Given data
*****

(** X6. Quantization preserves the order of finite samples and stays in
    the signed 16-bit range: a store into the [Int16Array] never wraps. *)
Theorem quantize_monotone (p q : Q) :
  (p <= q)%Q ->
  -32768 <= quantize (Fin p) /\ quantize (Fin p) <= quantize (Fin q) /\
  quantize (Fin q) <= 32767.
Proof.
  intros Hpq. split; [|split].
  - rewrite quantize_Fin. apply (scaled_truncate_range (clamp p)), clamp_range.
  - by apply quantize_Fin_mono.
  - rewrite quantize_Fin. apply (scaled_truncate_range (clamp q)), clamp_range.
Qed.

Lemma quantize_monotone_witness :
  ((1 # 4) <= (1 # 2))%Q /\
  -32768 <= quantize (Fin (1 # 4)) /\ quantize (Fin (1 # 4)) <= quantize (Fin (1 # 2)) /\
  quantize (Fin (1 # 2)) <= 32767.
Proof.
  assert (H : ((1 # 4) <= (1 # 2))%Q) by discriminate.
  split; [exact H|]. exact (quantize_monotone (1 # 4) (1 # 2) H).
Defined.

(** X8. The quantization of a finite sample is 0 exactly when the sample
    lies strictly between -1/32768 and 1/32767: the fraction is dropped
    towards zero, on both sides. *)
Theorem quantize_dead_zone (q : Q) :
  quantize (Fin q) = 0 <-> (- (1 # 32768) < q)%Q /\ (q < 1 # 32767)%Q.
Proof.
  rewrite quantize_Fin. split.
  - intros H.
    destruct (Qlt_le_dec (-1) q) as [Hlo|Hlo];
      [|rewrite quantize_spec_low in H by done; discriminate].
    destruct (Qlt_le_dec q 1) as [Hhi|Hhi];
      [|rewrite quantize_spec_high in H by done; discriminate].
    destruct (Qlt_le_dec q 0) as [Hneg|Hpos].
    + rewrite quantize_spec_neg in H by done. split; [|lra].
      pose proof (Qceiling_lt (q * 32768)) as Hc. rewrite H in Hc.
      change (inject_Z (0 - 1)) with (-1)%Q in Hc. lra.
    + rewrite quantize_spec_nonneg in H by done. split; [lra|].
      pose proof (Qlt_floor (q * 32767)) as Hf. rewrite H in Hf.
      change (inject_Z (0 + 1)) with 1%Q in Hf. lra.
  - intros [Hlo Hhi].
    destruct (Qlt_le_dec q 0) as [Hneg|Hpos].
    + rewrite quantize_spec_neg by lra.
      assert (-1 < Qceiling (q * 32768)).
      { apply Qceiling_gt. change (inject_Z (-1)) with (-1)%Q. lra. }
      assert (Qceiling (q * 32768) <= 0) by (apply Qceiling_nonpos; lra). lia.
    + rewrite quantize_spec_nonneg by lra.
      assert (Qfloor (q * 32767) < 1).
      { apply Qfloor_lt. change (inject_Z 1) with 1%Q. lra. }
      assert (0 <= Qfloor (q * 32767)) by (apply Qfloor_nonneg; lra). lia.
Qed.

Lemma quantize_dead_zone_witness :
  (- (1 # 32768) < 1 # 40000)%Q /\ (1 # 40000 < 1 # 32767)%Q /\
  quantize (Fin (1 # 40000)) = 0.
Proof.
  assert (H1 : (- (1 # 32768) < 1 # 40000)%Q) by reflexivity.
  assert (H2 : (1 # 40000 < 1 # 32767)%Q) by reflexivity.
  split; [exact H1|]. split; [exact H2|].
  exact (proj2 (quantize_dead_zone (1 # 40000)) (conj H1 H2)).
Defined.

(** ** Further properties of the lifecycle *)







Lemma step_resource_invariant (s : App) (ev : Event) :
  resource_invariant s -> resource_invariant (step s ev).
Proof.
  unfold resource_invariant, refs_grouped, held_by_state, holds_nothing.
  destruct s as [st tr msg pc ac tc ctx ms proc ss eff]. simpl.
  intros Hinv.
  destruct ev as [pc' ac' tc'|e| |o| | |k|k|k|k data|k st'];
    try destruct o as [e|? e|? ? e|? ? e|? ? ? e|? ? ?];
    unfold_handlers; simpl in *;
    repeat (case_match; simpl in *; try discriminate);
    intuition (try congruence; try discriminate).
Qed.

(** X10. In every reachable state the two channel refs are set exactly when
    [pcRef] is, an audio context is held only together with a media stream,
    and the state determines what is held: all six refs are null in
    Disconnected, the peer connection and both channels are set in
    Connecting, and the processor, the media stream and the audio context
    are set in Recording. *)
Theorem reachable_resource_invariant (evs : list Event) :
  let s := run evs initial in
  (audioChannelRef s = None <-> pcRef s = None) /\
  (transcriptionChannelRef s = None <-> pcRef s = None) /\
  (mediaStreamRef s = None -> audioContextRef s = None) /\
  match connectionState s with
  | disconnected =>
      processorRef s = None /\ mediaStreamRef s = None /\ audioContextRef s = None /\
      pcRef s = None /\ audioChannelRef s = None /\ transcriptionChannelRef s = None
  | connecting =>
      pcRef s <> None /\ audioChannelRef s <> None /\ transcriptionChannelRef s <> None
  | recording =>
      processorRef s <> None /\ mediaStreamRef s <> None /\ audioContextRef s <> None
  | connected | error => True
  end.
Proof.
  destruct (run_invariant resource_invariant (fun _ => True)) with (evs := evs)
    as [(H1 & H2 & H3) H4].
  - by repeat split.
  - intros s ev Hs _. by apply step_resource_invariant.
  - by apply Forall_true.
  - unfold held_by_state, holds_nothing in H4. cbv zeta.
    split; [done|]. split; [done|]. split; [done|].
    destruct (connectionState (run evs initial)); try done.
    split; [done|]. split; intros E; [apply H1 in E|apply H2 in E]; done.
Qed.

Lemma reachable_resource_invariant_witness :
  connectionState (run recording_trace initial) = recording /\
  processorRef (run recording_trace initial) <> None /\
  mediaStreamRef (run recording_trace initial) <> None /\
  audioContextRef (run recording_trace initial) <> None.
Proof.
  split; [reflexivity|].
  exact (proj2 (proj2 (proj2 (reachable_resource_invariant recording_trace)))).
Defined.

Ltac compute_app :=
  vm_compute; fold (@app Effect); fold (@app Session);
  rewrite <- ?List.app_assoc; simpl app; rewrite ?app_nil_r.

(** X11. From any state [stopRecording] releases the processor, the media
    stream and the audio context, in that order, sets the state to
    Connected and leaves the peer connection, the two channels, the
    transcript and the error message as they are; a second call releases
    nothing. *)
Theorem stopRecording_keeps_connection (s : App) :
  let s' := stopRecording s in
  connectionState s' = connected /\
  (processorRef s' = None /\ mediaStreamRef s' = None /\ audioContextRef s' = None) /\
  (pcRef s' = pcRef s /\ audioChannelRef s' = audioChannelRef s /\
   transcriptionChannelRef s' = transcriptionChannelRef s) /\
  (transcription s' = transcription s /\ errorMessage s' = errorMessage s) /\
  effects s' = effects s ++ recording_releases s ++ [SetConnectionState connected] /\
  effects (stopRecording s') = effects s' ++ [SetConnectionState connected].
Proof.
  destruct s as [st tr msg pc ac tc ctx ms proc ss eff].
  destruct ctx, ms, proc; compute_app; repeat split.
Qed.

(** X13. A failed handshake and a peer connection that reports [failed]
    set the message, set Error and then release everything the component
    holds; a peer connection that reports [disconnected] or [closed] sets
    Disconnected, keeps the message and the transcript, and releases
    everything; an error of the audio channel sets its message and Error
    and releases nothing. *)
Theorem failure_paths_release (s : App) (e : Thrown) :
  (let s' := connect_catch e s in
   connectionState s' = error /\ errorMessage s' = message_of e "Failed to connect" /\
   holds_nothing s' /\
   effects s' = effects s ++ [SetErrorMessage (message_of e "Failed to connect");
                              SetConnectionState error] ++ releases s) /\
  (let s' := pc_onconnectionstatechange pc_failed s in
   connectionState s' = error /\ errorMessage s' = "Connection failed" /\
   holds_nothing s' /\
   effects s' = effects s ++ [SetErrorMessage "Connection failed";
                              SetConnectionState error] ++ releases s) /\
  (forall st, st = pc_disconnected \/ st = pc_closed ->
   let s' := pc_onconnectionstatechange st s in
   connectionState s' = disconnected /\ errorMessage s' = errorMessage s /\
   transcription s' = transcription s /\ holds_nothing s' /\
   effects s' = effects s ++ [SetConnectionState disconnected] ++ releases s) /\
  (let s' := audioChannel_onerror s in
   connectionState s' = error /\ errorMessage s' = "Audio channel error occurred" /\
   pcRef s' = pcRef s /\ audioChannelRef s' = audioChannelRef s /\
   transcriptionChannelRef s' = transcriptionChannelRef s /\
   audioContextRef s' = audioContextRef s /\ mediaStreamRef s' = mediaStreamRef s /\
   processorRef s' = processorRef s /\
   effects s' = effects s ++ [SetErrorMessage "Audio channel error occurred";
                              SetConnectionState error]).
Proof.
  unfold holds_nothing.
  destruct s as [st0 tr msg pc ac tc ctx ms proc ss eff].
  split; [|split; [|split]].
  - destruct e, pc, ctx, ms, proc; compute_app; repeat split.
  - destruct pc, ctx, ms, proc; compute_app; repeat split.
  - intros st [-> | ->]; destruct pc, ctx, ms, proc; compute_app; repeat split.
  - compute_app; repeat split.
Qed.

*****

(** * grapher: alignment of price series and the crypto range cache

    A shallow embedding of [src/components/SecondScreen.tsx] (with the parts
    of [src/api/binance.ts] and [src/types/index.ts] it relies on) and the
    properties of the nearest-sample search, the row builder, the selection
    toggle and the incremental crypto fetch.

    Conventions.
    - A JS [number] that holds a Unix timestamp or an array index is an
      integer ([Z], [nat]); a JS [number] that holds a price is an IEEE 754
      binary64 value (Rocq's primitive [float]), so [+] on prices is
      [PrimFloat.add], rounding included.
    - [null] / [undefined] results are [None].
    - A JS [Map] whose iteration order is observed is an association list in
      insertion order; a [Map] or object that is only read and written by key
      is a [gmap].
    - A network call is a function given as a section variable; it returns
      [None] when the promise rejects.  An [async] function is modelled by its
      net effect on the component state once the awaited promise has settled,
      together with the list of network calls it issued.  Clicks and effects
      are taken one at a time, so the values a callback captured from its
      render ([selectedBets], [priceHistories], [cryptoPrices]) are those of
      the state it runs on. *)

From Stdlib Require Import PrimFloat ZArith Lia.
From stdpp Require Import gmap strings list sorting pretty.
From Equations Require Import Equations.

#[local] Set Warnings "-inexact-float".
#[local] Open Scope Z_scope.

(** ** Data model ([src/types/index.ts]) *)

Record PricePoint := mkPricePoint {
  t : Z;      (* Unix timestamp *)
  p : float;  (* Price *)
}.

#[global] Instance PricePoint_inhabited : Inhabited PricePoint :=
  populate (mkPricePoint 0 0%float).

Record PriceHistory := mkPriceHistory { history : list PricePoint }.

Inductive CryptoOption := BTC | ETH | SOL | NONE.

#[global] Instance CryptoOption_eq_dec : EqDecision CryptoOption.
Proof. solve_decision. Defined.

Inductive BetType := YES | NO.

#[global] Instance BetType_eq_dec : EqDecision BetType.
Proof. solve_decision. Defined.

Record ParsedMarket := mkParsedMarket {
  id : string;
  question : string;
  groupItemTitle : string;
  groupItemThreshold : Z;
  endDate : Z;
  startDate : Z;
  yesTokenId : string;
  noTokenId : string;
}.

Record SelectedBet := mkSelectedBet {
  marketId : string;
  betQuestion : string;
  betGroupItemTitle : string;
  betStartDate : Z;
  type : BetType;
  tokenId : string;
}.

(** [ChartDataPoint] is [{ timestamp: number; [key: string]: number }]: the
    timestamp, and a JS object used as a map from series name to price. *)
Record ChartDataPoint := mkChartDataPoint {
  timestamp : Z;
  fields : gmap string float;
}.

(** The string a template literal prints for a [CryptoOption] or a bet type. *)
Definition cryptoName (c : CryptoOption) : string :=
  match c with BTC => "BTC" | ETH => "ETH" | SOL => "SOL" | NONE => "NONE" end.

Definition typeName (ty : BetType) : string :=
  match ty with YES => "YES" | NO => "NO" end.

*****

Exercise aim
Copy every line from the records above that contains the string "promise".

Written solution
      [None] when the promise rejects.  An [async] function is modelled by its
      net effect on the component state once the awaited promise has settled,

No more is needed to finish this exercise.